Unveiling nonribosomal peptide synthetases from the ergot fungus Claviceps purpurea involved in the formation of diverse ergopeptines.
10.1016/j.apsb.2025.03.022
- Author:
Jing-Jing CHEN
1
;
Ting GONG
1
;
Wei-Bo WANG
1
;
Tian-Jiao CHEN
1
;
Jin-Ling YANG
1
;
Ping ZHU
1
Author Information
1. State Key Laboratory of Bioactive Substance and Function of Natural Medicines, NHC Key Laboratory of Biosynthesis of Natural Products, CAMS Key Laboratory of Enzyme and Biocatalysis of Natural Drugs, Institute of Materia Medica, Chinese Academy of Medical Sciences & Peking Union Medical College, Beijing 100050, China.

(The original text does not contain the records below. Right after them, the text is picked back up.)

(** * AST-to-IR lowering of the bpftrace code generator
    (src/ast/codegen_llvm.cpp), embedded as functions over an explicit
    generator state, together with a small-step reading of the emitted IR. *)

From Stdlib Require Import ZArith Lia Bool List.
From stdpp Require Import base gmap strings list fin_maps pretty.

Set Warnings "-register-all".

Local Open Scope Z_scope.

(** ** SizedType (types.h: only the parts the lowering inspects) *)

Inductive Type_ :=
| none | integer | pointer | record | string_ | buffer | tuple | timestamp.

Record SizedType := mkSizedType {
  type : Type_;
  size : Z;            (* in bytes *)
  is_signed_ : bool
}.

Definition IsSigned (t : SizedType) : bool := is_signed_ t.
Definition IsIntTy (t : SizedType) : bool :=
  match type t with integer => true | _ => false end.
Definition IsStringTy (t : SizedType) : bool :=
  match type t with string_ => true | _ => false end.
Definition IsBufferTy (t : SizedType) : bool :=
  match type t with buffer => true | _ => false end.
Definition IsRecordTy (t : SizedType) : bool :=
  match type t with record => true | _ => false end.
Definition IsPtrTy (t : SizedType) : bool :=
  match type t with pointer => true | _ => false end.

Definition CreateUInt64 : SizedType := mkSizedType integer 8 false.
Definition CreateInt64 : SizedType := mkSizedType integer 8 true.

(** Modelled from the spec: [needMemcpy] and [shouldBeOnStackAlready] live in
    codegen_helper.h, which is not part of the sources at hand.  The spec says
    that composite values (string/record/tuple/buffer) are memory backed:
    assignments of such values use memcpy and a key of such a type is already
    on the stack. *)
Definition needMemcpy (t : SizedType) : bool :=
  match type t with
  | string_ | buffer | record | tuple | timestamp => true
  | _ => false
  end.
Definition shouldBeOnStackAlready (t : SizedType) : bool :=
  match type t with
  | string_ | buffer | record | tuple | timestamp => true
  | _ => false
  end.

(** ** The IR *)

Inductive Ty := TInt (bits : Z) | TPtr.

Global Instance Ty_eq_dec : EqDecision Ty.
Proof. solve_decision. Defined.

(** What a stack cell was allocated for: an IR type, a struct of IR types,
    a [SizedType] of the script, or a number of bytes. *)
Inductive AllocTy :=
| ATy (t : Ty)
| AStruct (name : string) (elems : list Ty) (packed : bool)
| ASized (t : SizedType)
| ABytes (n : Z).

(** [llvm::Value*]: constants, instruction results, stack cells, arguments. *)
Inductive Value :=
| ConstantInt (bits : Z) (n : Z)
| Inst (id : nat) (ty : Ty)
| AllocaInst (id : nat) (ty : AllocTy)
| Argument (n : nat) (ty : Ty)
| ConstantDataArray (str : string)
| NullValue.

Definition pointee (a : AllocTy) : Ty :=
  match a with
  | ATy t => t
  | ASized t => if IsIntTy t then TInt (8 * size t) else TPtr
  | _ => TPtr
  end.

Definition getType (v : Value) : Ty :=
  match v with
  | ConstantInt b _ => TInt b
  | Inst _ t => t
  | Argument _ t => t
  | AllocaInst _ _ => TPtr
  | ConstantDataArray _ => TPtr
  | NullValue => TPtr
  end.
(** The four exits of [download_video], each on a concrete run. *)
Example exit_by_return :
  let Y := stub_writer "/tmp/tmpk3v9x2" [Entry "video.mp4" (Returns ["M"; "a"; "n"]%byte)] in
  let run := download_video stub_runtime Y (PStr "https://youtu.be/abc123") (PStr "mp4")
               empty_world in
  fst run
  = Returns (Response 200 json_headers
               ("{" ++ quoted "file_data" ++ ": " ++ quoted "TWFu" ++ ", "
                    ++ quoted "filename" ++ ": " ++ quoted "video.mp4" ++ ", "
                    ++ quoted "content_type" ++ ": " ++ quoted "video/mp4" ++ "}"))
  /\ fs (snd run) !! "/tmp/tmpk3v9x2" = None.
Proof. split; reflexivity. Qed.

Example exit_by_empty_directory :
  let run := download_video stub_runtime (stub_writer "/tmp/tmpk3v9x2" [])
               (PStr "https://youtu.be/abc123") (PStr "mp4") empty_world in
  fst run = Raises (Exception "Download failed - no file created")
  /\ fs (snd run) !! "/tmp/tmpk3v9x2" = None.
Proof. split; reflexivity. Qed.

Example exit_by_collaborator_exception :
  let run := download_video stub_runtime (stub_failing (Exn "DownloadError" "Video unavailable"))
               (PStr "https://youtu.be/abc123") (PStr "mp4") empty_world in
  fst run = Raises (Exn "DownloadError" "Video unavailable")
  /\ fs (snd run) !! "/tmp/tmpk3v9x2" = None.
Proof. split; reflexivity. Qed.

Example exit_by_read_exception :
  let denied := Exn "PermissionError" "[Errno 13] Permission denied" in
  let run := download_video stub_runtime
               (stub_writer "/tmp/tmpk3v9x2" [Entry "video.mp4" (Raises denied)])
               (PStr "https://youtu.be/abc123") (PStr "mp4") empty_world in
  fst run = Raises denied
  /\ fs (snd run) !! "/tmp/tmpk3v9x2" = None.
Proof. split; reflexivity. Qed.

(** C3. On a download request (the url passes validation, the action is
    'download') for which the collaborator's download returns and the
    temporary directory is then empty, the handler answers 500 and the
    error of its body is "Download failed - no file created". *)
Theorem empty_download_is_500 R Y event items w :
  request_body R event = Returns (PDict items) ->
  passes_validation (url_of items) ->
  action_of items = PStr "download" ->
  let temp_dir := mkdtemp R (fs w) in
  let ran := ydl_download Y (ydl_opts_in R (format_of items) temp_dir) [url_of items]
               (files_at_download R w) in
  fst ran = Returns tt ->
  snd ran !! temp_dir = Some [] ->
  let r := fst (lambda_handler R Y event w) in
  r = error_response R 500 "Download failed - no file created"
  /\ statusCode r = 500
  /\ has_substring "Download failed - no file created" (body r).
Proof.
  intros Hbody Hpass Haction temp_dir ran Hran Hempty r.
  assert (r = error_response R 500 "Download failed - no file created") as ->.
  { subst r. enter_dispatch Hbody Hpass Haction.
    rewrite download_video_run. cbv zeta. fold temp_dir. fold ran.
    rewrite Hran, Hempty. reflexivity. }
  repeat split.
  exists ("{" ++ quoted "error" ++ ": " ++ dquote), (dquote ++ "}"). reflexivity.
Qed.

Lemma empty_download_is_500_witness :
  statusCode (fst (lambda_handler stub_runtime (stub_writer "/tmp/tmpk3v9x2" [])
                     (download_event "mp3") empty_world)) = 500.
Proof.
  refine (proj1 (proj2 (empty_download_is_500 stub_runtime (stub_writer "/tmp/tmpk3v9x2" [])
                          (download_event "mp3")
                          [("url", PStr "https://youtu.be/abc123");
                           ("action", PStr "download"); ("format", PStr "mp3")]
                          empty_world _ _ _ _ _))).
  - reflexivity.
  - split; reflexivity.
  - reflexivity.
  - reflexivity.
  - reflexivity.
Defined.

- Publication Type:Journal Article
- Keywords:
Biosynthetic mechanism;
Chimeric enzymes;
Directed biosynthesis;
Ergopeptine;
Heterologous expression;
NRP codes;
Nonribosomal peptide (NRP) synthetase;
d-Lysergyl peptide synthetase A
- From:
Acta Pharmaceutica Sinica B
2025;15(6):3321-3337
- CountryChina
- Language:English
-
Abstract:
Ergopeptines or their derivatives are widely used for treating neurodegenerative and cerebrovascular diseases. The nonribosomal peptide synthetase-d-lysergyl peptide synthetase A (LPSA) determines ergopeptine formation but the detailed mechanism remains to be elucidated. Here, we characterized two LPSAs from Claviceps purpurea Cp-1 strain through heterologous expression in Aspergillus nidulans feeding with d-lysergic acid. We proved that Cp-LPSA1 catalyzed the formation of ergocornine, α-ergocryptine, and β-ergocryptine, precisely controlled by the substrate specificity of its three modules. Cp-LPSA2 was initially inactive but could be restored to catalyze α-ergosine formation. Using this platform, we validated that P1-LPSA1 and P1-LPSA2 from the reported C. purpurea P1 strain catalyzed ergotamine and α-ergocryptine formation, respectively. Typically, the non-ribosomal peptide codes implicated in every module of the LPSAs were defined and elucidated, in which certain key residues could play a switched role for substrate specificity and product interconversion. By constructing chimeric LPSAs through module assembly, the production of the desired ergopeptines was achieved. Notably, 1.46 mg/L of α-ergocryptine and 1.09 mg/L of ergotamine were produced respectively by mixed-culture of C. paspali No. 24 (fermentation supernatant) and the recombinants of A. nidulans. Our findings provide insights into the biosynthetic mechanism of ergopeptines and lay a foundation for directed ergopeptine biosynthesis.